No 8. Royal College Street (then known as Great College Street) was occupied by the French poets Arthur Rimbaud and Paul Verlaine during their celebrated and stormy sojourn in London in 1873.

The Rimbaud and Verlaine Foundation intends to create a "poetry house" at 8 Royal College Street. The Foundation was initiated by Poet in the City, which inherited a campaign to create an Anglo-French cultural centre at Rimbaud and Verlaine's former home. The campaign to save the house was run over many years by Gerry Harrison, a Camden councillor, during the process of which many celebrities have rallied to the cause, including the actor Simon Callow, the writers Julian Barnes, Lisa Appignanesi and Tracy Chevalier and the rock star Patti Smith.
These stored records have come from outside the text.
(** A map value is replaced when it is absent or empty; the nil map of the
    destination is allocated when the source has one.  [empty] is reflection's
    notion of an empty value: [""] for strings, never for structs. *)
Definition merge_value {V} (empty : V -> bool) (d s : option V) : option V :=
  match d, s with
  | None, s => s
  | Some d, Some s => Some (if empty d then s else d)
  | Some d, None => Some d
  end.
Definition merge_map {V} (empty : V -> bool) (d s : option (gmap string V)) : option (gmap string V) :=
  match d, s with
  | d, None => d
  | None, Some s => Some s
  | Some d, Some s => Some (merge (merge_value empty) d s)
  end.

#[export] Instance merge_strmap : Mergo strmap := merge_map (fun v => bool_decide (v = "")).
#[export] Instance merge_addons : Mergo (option (gmap string Addon)) := merge_map (fun _ => false).

(** A nil pointer takes the pointer of the source; otherwise the pointees are
    merged. *)
#[export] Instance merge_ptr : Mergo (option Z) := fun d s =>
  match d, s with
  | d, None => d
  | None, s => s
  | Some d, Some s => Some (mergo d s)
  end.

(** *** Values of an interface type

    [isEmptyValue]: a number is empty when it is zero. *)
Definition num_zero (text : string) : bool :=
  all_chars (fun c => bool_decide (c ∈ ["-"; "0"; "."]%char))
    (fst (span (fun c => negb (bool_decide (c ∈ ["e"; "E"]%char))) text)).
Definition json_empty (j : json) : bool :=
  match j with
  | JNull | JArr [] | JObj [] => true
  | JBool b => negb b
  | JNum t => num_zero t
  | JStr s => bool_decide (s = "")
  | _ => false
  end.

(** Merging the keys of one object into another, in the order of the list (Go
    visits them in any order); the answer [false] is the error of a list that
    meets a value of another type, and then the keys before it were merged. *)
Fixpoint merge_json (dst src : json) {struct src} : json * bool :=
  match dst, src with
  | JObj d, JObj s =>
      let '(d, ok) :=
        (fix keys (d s : list (string * json)) : list (string * json) * bool :=
           match s with
           | [] => (d, true)
           | (k, v) :: s' =>
               let '(d, ok) :=
                 match v, alookup k d with
                 | JNull, _ => (d, true)
                 | _, None => (ainsert k v d, true)
                 | JObj _, Some (JObj w) =>
                     let '(m, ok) := merge_json (JObj w) v in
                     (ainsert k (if ok && json_empty m then v else m) d, ok)
                 | JArr l, Some (JArr l') => (ainsert k (JArr (l' ++ l)) d, true)
                 | JArr _, Some JNull => (ainsert k v d, true)
                 | JArr _, Some _ => (d, false)
                 | _, Some w => (if json_empty w then ainsert k v d else d, true)
                 end in
               if ok then keys d s' else (d, false)
           end) d s in
      (JObj d, ok)
  | _, _ => (dst, true)
  end.

(** An interface that is nil takes the value of the source; a value in an
    interface cannot be set, but an object is updated in place. *)
Definition merge_interface (d s : MultiPathConfig) : MultiPathConfig * bool :=
  match d, s with
  | MPNil, s => (s, true)
  | MPRaw d', MPRaw s' => let '(m, ok) := merge_json d' s' in (MPRaw m, ok)
  | d, _ => (d, true)
  end.
#[export] Instance merge_multipath : Mergo MultiPathConfig := fun d s => fst (merge_interface d s).

(** ** Instances by struct, field by field *)

#[export] Instance merge_Network : Mergo Network := fun d s =>
  mkNetwork (mergo (nw_Interfaces d) (nw_Interfaces s)) (mergo (nw_Method d) (nw_Method s))
    (mergo (nw_IP d) (nw_IP s)) (mergo (nw_SubnetMask d) (nw_SubnetMask s))
    (mergo (nw_Gateway d) (nw_Gateway s)) (mergo (nw_DefaultRoute d) (nw_DefaultRoute s))
    (mergo (nw_BondOptions d) (nw_BondOptions s)) (mergo (nw_MTU d) (nw_MTU s))
    (mergo (nw_VlanID d) (nw_VlanID s)).
#[export] Instance merge_LH : Mergo LHDefaultSettings := fun d s =>
  mkLH (mergo (lh_EngineManagerCPU d) (lh_EngineManagerCPU s))
    (mergo (lh_ReplicaManagerCPU d) (lh_ReplicaManagerCPU s))
    (mergo (lh_InstanceManagerCPU d) (lh_InstanceManagerCPU s))
    (mergo (lh_StorageReserved d) (lh_StorageReserved s)).
#[export] Instance merge_chart : Mergo HarvesterChartValues := fun d s =>
  mkChart (mergo (ch_ReplicaCount d) (ch_ReplicaCount s)) (mergo (ch_Longhorn d) (ch_Longhorn s))
    (mergo (ch_EnableGoCoverDir d) (ch_EnableGoCoverDir s)).
#[export] Instance merge_storage : Mergo ExternalStorageConfig := fun d s =>
  mkStorage (mergo (es_Enabled d) (es_Enabled s))
    (mergo (es_MultiPathConfig d) (es_MultiPathConfig s)).
#[export] Instance merge_Install : Mergo Install := fun d s =>
  mkInstall (mergo (in_Automatic d) (in_Automatic s)) (mergo (in_SkipChecks d) (in_SkipChecks s))
    (mergo (in_Mode d) (in_Mode s)) (mergo (in_ManagementInterface d) (in_ManagementInterface s))
    (mergo (in_Vip d) (in_Vip s)) (mergo (in_VipHwAddr d) (in_VipHwAddr s))
    (mergo (in_VipMode d) (in_VipMode s)) (mergo (in_ClusterDNS d) (in_ClusterDNS s))
    (mergo (in_ClusterPodCIDR d) (in_ClusterPodCIDR s))
    (mergo (in_ClusterServiceCIDR d) (in_ClusterServiceCIDR s))
    (mergo (in_ForceEFI d) (in_ForceEFI s)) (mergo (in_Device d) (in_Device s))
    (mergo (in_ConfigURL d) (in_ConfigURL s)) (mergo (in_Silent d) (in_Silent s))
    (mergo (in_ISOURL d) (in_ISOURL s)) (mergo (in_PowerOff d) (in_PowerOff s))
    (mergo (in_NoFormat d) (in_NoFormat s)) (mergo (in_Debug d) (in_Debug s))
    (mergo (in_TTY d) (in_TTY s)) (mergo (in_ForceGPT d) (in_ForceGPT s))
    (mergo (in_Role d) (in_Role s)) (mergo (in_WithNetImages d) (in_WithNetImages s))
    (mergo (in_WipeAllDisks d) (in_WipeAllDisks s))
    (mergo (in_WipeDisksList d) (in_WipeDisksList s)) (mergo (in_ForceMBR d) (in_ForceMBR s))
    (mergo (in_DataDisk d) (in_DataDisk s)) (mergo (in_Webhooks d) (in_Webhooks s))
    (mergo (in_Addons d) (in_Addons s)) (mergo (in_Harvester d) (in_Harvester s))
    (mergo (in_RawDiskImagePath d) (in_RawDiskImagePath s))
    (mergo (in_PersistentPartitionSize d) (in_PersistentPartitionSize s)).
#[export] Instance merge_OS : Mergo OS := fun d s =>
  mkOS (mergo (os_AfterInstallChrootCommands d) (os_AfterInstallChrootCommands s))
    (mergo (os_SSHAuthorizedKeys d) (os_SSHAuthorizedKeys s))
    (mergo (os_WriteFiles d) (os_WriteFiles s)) (mergo (os_Hostname d) (os_Hostname s))
    (mergo (os_Modules d) (os_Modules s)) (mergo (os_Sysctls d) (os_Sysctls s))
    (mergo (os_NTPServers d) (os_NTPServers s))
    (mergo (os_DNSNameservers d) (os_DNSNameservers s)) (mergo (os_Password d) (os_Password s))
    (mergo (os_Environment d) (os_Environment s)) (mergo (os_Labels d) (os_Labels s))
    (mergo (os_SFTP d) (os_SFTP s))
    (mergo (os_PersistentStatePaths d) (os_PersistentStatePaths s))
    (mergo (os_ExternalStorage d) (os_ExternalStorage s))
    (mergo (os_AdditionalKernelArguments d) (os_AdditionalKernelArguments s)).
#[export] Instance merge_HarvesterConfig : Mergo HarvesterConfig := fun d s =>
  mkConfig (mergo (hc_SchemeVersion d) (hc_SchemeVersion s))
    (mergo (hc_ServerURL d) (hc_ServerURL s)) (mergo (hc_Token d) (hc_Token s))
    (mergo (hc_SANS d) (hc_SANS s)) (mergo (hc_OS d) (hc_OS s))
    (mergo (hc_Install d) (hc_Install s)) (mergo (hc_RuntimeVersion d) (hc_RuntimeVersion s))
    (mergo (hc_RancherVersion d) (hc_RancherVersion s))
    (mergo (hc_HarvesterChartVersion d) (hc_HarvesterChartVersion s))
    (mergo (hc_MonitoringChartVersion d) (hc_MonitoringChartVersion s))
    (mergo (hc_SystemSettings d) (hc_SystemSettings s))
    (mergo (hc_LoggingChartVersion d) (hc_LoggingChartVersion s))
    (mergo (hc_KubeovnOperatorChartVersion d) (hc_KubeovnOperatorChartVersion s)).
#[export] Instance Zero_string : Zero string := "".
#[export] Instance Zero_Z : Zero Z := 0.
#[export] Instance Zero_bool : Zero bool := false.
#[export] Instance Zero_list {A} : Zero (list A) := [].
#[export] Instance Zero_option {A} : Zero (option A) := None.
#[export] Instance Zero_multipath : Zero MultiPathConfig := MPNil.
#[export] Instance Zero_Network : Zero Network := zero_Network.
#[export] Instance Zero_LHDefaultSettings : Zero LHDefaultSettings := zero_LHDefaultSettings.
#[export] Instance Zero_HarvesterChartValues : Zero HarvesterChartValues := zero_HarvesterChartValues.
#[export] Instance Zero_ExternalStorageConfig : Zero ExternalStorageConfig := zero_ExternalStorageConfig.
#[export] Instance Zero_Install : Zero Install := zero_Install.
#[export] Instance Zero_OS : Zero OS := zero_OS.
#[export] Instance Zero_HarvesterConfig : Zero HarvesterConfig := zero_HarvesterConfig.

(** ** Operations (config.go) *)

(** The fields of [OS] in front of the multipath configuration, and the fields
    after it, which an error leaves as they were. *)
Definition merge_until_error (c other : HarvesterConfig) : HarvesterConfig :=
  mkConfig (mergo (hc_SchemeVersion c) (hc_SchemeVersion other)) (mergo (hc_ServerURL c) (hc_ServerURL other))
    (mergo (hc_Token c) (hc_Token other)) (mergo (hc_SANS c) (hc_SANS other))
    (set_os_AdditionalKernelArguments (os_AdditionalKernelArguments (hc_OS c)) (mergo (hc_OS c) (hc_OS other)))
    (hc_Install c) (hc_RuntimeVersion c) (hc_RancherVersion c) (hc_HarvesterChartVersion c)
    (hc_MonitoringChartVersion c) (hc_SystemSettings c) (hc_LoggingChartVersion c)
    (hc_KubeovnOperatorChartVersion c).

Definition multipath_of (c : HarvesterConfig) : MultiPathConfig := es_MultiPathConfig (os_ExternalStorage (hc_OS c)).

(** What [c] becomes, and the error. *)
Definition Merge (c other : HarvesterConfig) : HarvesterConfig * result unit :=
  if snd (merge_interface (multipath_of c) (multipath_of other)) then (mergo c other, Ok tt)
  else (merge_until_error c other, Err (EMsg "cannot append two slices with different type")).

Definition DeepCopy (c : HarvesterConfig) : result HarvesterConfig :=
  let '(newConf, err) := Merge NewHarvesterConfig c in
  _ ← map_err (EWrap "fail to create copy") err;
  mret newConf.

Definition sanitized (c : HarvesterConfig) : result HarvesterConfig :=
  copied ← DeepCopy c;
  let copied :=
    if bool_decide (os_Password (hc_OS copied) <> "")
    then set_hc_OS (set_os_Password SanitizeMask (hc_OS copied)) copied else copied in
  mret (if bool_decide (hc_Token copied <> "") then set_hc_Token SanitizeMask copied else copied).

(** ** Laws *)

Ltac laws_scalar := split; intros *; unfold mergo, zero; cbv [merge_string merge_Z merge_bool merge_slice
  Zero_string Zero_Z Zero_bool Zero_list].
Ltac assoc_scalar := intros x y z; unfold mergo; cbv [merge_string merge_Z merge_bool merge_slice].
In 2007 the house was bought and fully restored by a new owner who agreed to give the house for use as an Anglo-French cultural centre. Poet in the city, and now the Rimbaud and Verlaine Foundation, with the support of the Fondation L-A Finances pour la Poésie in Paris and the law firm Herbert Smith, are seeking to raise money for a maintenance fund, allowing for the creation of a "poetry house" at 8 Royal College Street. However, the house was put up for sale by its owner in November 2020.

==In popular culture==
Royal College Street also features in the background of the 1956 Alfred Hitchcock film The Man Who Knew Too Much, where actor James Stewart walks from here down Plender Street to 61 College Place.